__REQUIRED WORK__
Your task is to copy the lines of the data below from the line holding "do! y0 := (if" through the line holding "run! set_limb T2 0 x0 in", inclusive, exactly and with nothing added.

——

(** ** The arithmetic is exact *)

(** C24: addition, subtraction and multiplication of signed integers are exact, whichever of the three
    objects are the same.  Given objects that exist and are well-formed, each function ends without touching
    memory it does not own, changes no object but [X], leaves [X] well-formed, and either returns 0 with
    the sum, difference or product of the operands' values before the call, or returns ALLOC_FAILED because
    [calloc] failed or the result would need more than the allowed 10000 limbs ([add_need], [mul_need]
    bound what it needs). *)
Theorem mpi_arithmetic (X A B : nat) (s : bn) :
  (X < bn_next s)%nat -> (A < bn_next s)%nat -> (B < bn_next s)%nat ->
  mpi_ok (bn_obj s X) -> mpi_ok (bn_obj s A) -> mpi_ok (bn_obj s B) ->
  let a := mpi_val (bn_obj s A) in
  let b := mpi_val (bn_obj s B) in
  wp exact (mbedtls_mpi_add_mpi X A B) (computes X (low2 X A B s) (add_need X A B s) (a + b) s) s /\
  wp exact (mbedtls_mpi_sub_mpi X A B) (computes X (low2 X A B s) (add_need X A B s) (a - b) s) s /\
  wp exact (mbedtls_mpi_mul_mpi X A B) (computes X (zlen (mpi_p (bn_obj s X))) (mul_need X A B s) (a * b) s) s /\
  wp exact (mbedtls_mpi_sub_abs X A B) (fun r s' =>
    if Z.abs a <? Z.abs b then r = MBEDTLS_ERR_MPI_NEGATIVE_VALUE /\ s' = s
    else computes X (low2 X A B s) (add_need X A B s) (Z.abs a - Z.abs b) s r s') s.
Proof.
  intros HX HA HB HoX HoA HoB a b. split; [by apply add_mpi_spec|]. split; [by apply sub_mpi_spec|].
  split; [by apply mul_mpi_spec|]. unfold a, b. rewrite <- !magnitude_val by done. by apply sub_abs_spec.
Qed.

Lemma mpi_arithmetic_witness :
  let a := mpi_val (bn_obj sample_store 0) in
  let b := mpi_val (bn_obj sample_store 1) in
  wp exact (mbedtls_mpi_add_mpi 1 0 1) (computes 1 3 (add_need 1 0 1 sample_store) (a + b) sample_store) sample_store /\
  wp exact (mbedtls_mpi_sub_mpi 1 0 1) (computes 1 3 (add_need 1 0 1 sample_store) (a - b) sample_store) sample_store /\
  wp exact (mbedtls_mpi_mul_mpi 1 0 1) (computes 1 3 (mul_need 1 0 1 sample_store) (a * b) sample_store) sample_store /\
  wp exact (mbedtls_mpi_sub_abs 1 0 1) (fun r s' =>
    if Z.abs a <? Z.abs b then r = MBEDTLS_ERR_MPI_NEGATIVE_VALUE /\ s' = sample_store
    else computes 1 3 (add_need 1 0 1 sample_store) (Z.abs a - Z.abs b) sample_store r s') sample_store.
Proof.
  refine (mpi_arithmetic 1 0 1 sample_store _ _ _ (sample_ok 1) (sample_ok 0) (sample_ok 1)).
  - cbn; lia.
  - cbn; lia.
  - cbn; lia.
Defined.

(** The sum of the bit length and the count is computed in [size_t]: when it wraps around the number is not
    grown, all its bits are shifted out, and the call reports success. *)
Example shift_l_wraps :
  (let! (r, s) := mbedtls_mpi_shift_l 0 (2 ^ 64 - 1) (mkBn (fun _ => mkMpi 1 [3]) 1 []) in
   Done (r, mpi_val (bn_obj s 0))) = Done (0, 0).
Proof. by vm_compute. Qed.

(** C26: comparison and shifts of well-formed numbers of at most 10000 limbs.  Comparison is that of the
    values, or of the magnitudes, and changes nothing.  A shift to the left by [count] multiplies by
    [2 ^ count], growing the number as needed, provided that the bit length and [count] together are below
    2^64 (otherwise the sum wraps around and the result is wrong: [shift_l_wraps]).  A shift to the right by
    any [size_t] count divides the magnitude by [2 ^ count], discarding the remainder.  A shift fails only
    with ALLOC_FAILED, when [calloc] failed or more than 10000 limbs would be needed. *)
Theorem mpi_comparison_and_shifts (X Y : nat) (count : Z) (s : bn) :
  mpi_ok (bn_obj s X) -> mpi_ok (bn_obj s Y) -> 0 <= count < 2 ^ 64 ->
  let x := mpi_val (bn_obj s X) in
  let y := mpi_val (bn_obj s Y) in
  mbedtls_mpi_cmp_mpi X Y s = Done (Z.sgn (x - y), s) /\
  mbedtls_mpi_cmp_abs X Y s = Done (Z.sgn (Z.abs x - Z.abs y), s) /\
  (bits (Z.abs x) + count < 2 ^ 64 -> wp exact (mbedtls_mpi_shift_l X count)
    (computes X (zlen (mpi_p (bn_obj s X))) (Z.max (zlen (mpi_p (bn_obj s X))) (BITS_TO_LIMBS (bits (Z.abs x) + count))) (x * 2 ^ count) s) s) /\
  wp exact (mbedtls_mpi_shift_r X count)
    (computes X (zlen (mpi_p (bn_obj s X))) (Z.max 1 (zlen (mpi_p (bn_obj s X)))) (Z.sgn x * (Z.abs x / 2 ^ count)) s) s.
Proof.
  intros HX HY Hc x y. unfold x, y. rewrite <- !magnitude_val by done.
  split; [by apply cmp_mpi_spec|]. split; [by apply cmp_abs_spec|]. split; [by intros; apply shift_l_exact; [|apply Hc|]|].
  replace (Z.sgn (mpi_val (bn_obj s X)) * (magnitude (bn_obj s X) / 2 ^ count))
    with (mpi_s (bn_obj s X) * (magnitude (bn_obj s X) / 2 ^ count)); [apply shift_r_spec; [done|lia]|].
  pose proof (magnitude_nonneg _ HX) as Hm. destruct (decide (magnitude (bn_obj s X) = 0)) as [E|E].
  { rewrite E, Z.div_0_l by (apply Z.pow_nonzero; lia). by rewrite !Z.mul_0_r. }
  f_equal. unfold mpi_val. destruct HX as ([Hs|Hs] & _ & _); rewrite Hs; lia.
Qed.

Lemma mpi_comparison_and_shifts_witness :
  let x := mpi_val (bn_obj sample_store 0) in
  let y := mpi_val (bn_obj sample_store 1) in
  mbedtls_mpi_cmp_mpi 0 1 sample_store = Done (Z.sgn (x - y), sample_store) /\
  mbedtls_mpi_cmp_abs 0 1 sample_store = Done (Z.sgn (Z.abs x - Z.abs y), sample_store) /\
  wp exact (mbedtls_mpi_shift_l 0 131)
    (computes 0 2 (Z.max 2 (BITS_TO_LIMBS (bits (Z.abs x) + 131))) (x * 2 ^ 131) sample_store) sample_store /\
  wp exact (mbedtls_mpi_shift_r 0 131)
    (computes 0 2 (Z.max 1 2) (Z.sgn x * (Z.abs x / 2 ^ 131)) sample_store) sample_store.
Proof.
  destruct (mpi_comparison_and_shifts 0 1 131 sample_store (sample_ok 0) (sample_ok 1) ltac:(lia)) as (H1 & H2 & H3 & H4).
  split; [exact H1|]. split; [exact H2|]. split; [apply H3; by vm_compute|exact H4].
Defined.
(* ===== verification/MpiDiv.v ===== *)
(** * Multi-precision integers: division

    The third part of external_libs/mbedTLS/library/bignum.c: division with remainder ([mbedtls_mpi_div_mpi],
    after HAC 14.20) and the functions built on it.  The divisor is shifted until its top limb has 63 bits;
    each digit of the quotient is guessed from the two highest limbs of the remainder and corrected. *)

From stdpp Require Import functions.
From S2P Require Import Prelude Mpi MpiArith.

(** The quotient and what is stored through [r]: the version for a compiler with 128-bit integers. *)
Definition mbedtls_int_div_int (u1 u0 d : Z) : Z * Z :=
  if (d =? 0) || (d <=? u1) then (base - 1, base - 1)
  else
    let dividend := Z.lor (Z.shiftl u1 biL) u0 in
    let quotient := dividend / d in
    let quotient := if base - 1 <? quotient then base - 1 else quotient in
    (quotient, u64 (dividend - quotient * d)).

(** [while( cmp_mpi( &X, &Y ) >= 0 ) { Z.p[n - t]++; X -= Y; }] *)
Definition top_digit (fuel : nat) (X Y Zq : nat) (k : Z) : M bn Z :=
  loop fuel (fun _ : unit =>
    do! c := mbedtls_mpi_cmp_mpi X Y in
    if c <? 0 then ret (inr 0)
    else
      do! z := limb Zq k in
      run! set_limb Zq k (u64 (z + 1)) in
      do! r := mbedtls_mpi_sub_mpi X X Y in
      ret (if r =? 0 then inl tt else inr r)) tt.

(** The part of that loop that may fail: [T1] gets the product of the digit and the two highest limbs of the
    divisor, [T2] the three highest limbs of the remainder. *)
Definition load_tops (X Y Zq T1 T2 : nat) (i t k : Z) : M bn Z :=
  chk! mbedtls_mpi_lset T1 0 in
  do! y0 := (if t <? 1 then ret 0 else limb Y (t - 1)) in
  run! set_limb T1 0 y0 in
  do! y1 := limb Y t in
  run! set_limb T1 1 y1 in
  do! z := limb Zq k in
  chk! mbedtls_mpi_mul_int T1 T1 z in
  chk! mbedtls_mpi_lset T2 0 in
  do! x0 := (if i <? 2 then ret 0 else limb X (i - 2)) in
  run! set_limb T2 0 x0 in
  do! x1 := (if i <? 1 then ret 0 else limb X (i - 1)) in
  run! set_limb T2 1 x1 in
  do! x2 := limb X i in
  run! set_limb T2 2 x2 in
  ret 0.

——

__EXPECTED ANSWER__
  do! y0 := (if t <? 1 then ret 0 else limb Y (t - 1)) in
  run! set_limb T1 0 y0 in
  do! y1 := limb Y t in
  run! set_limb T1 1 y1 in
  do! z := limb Zq k in
  chk! mbedtls_mpi_mul_int T1 T1 z in
  chk! mbedtls_mpi_lset T2 0 in
  do! x0 := (if i <? 2 then ret 0 else limb X (i - 2)) in
  run! set_limb T2 0 x0 in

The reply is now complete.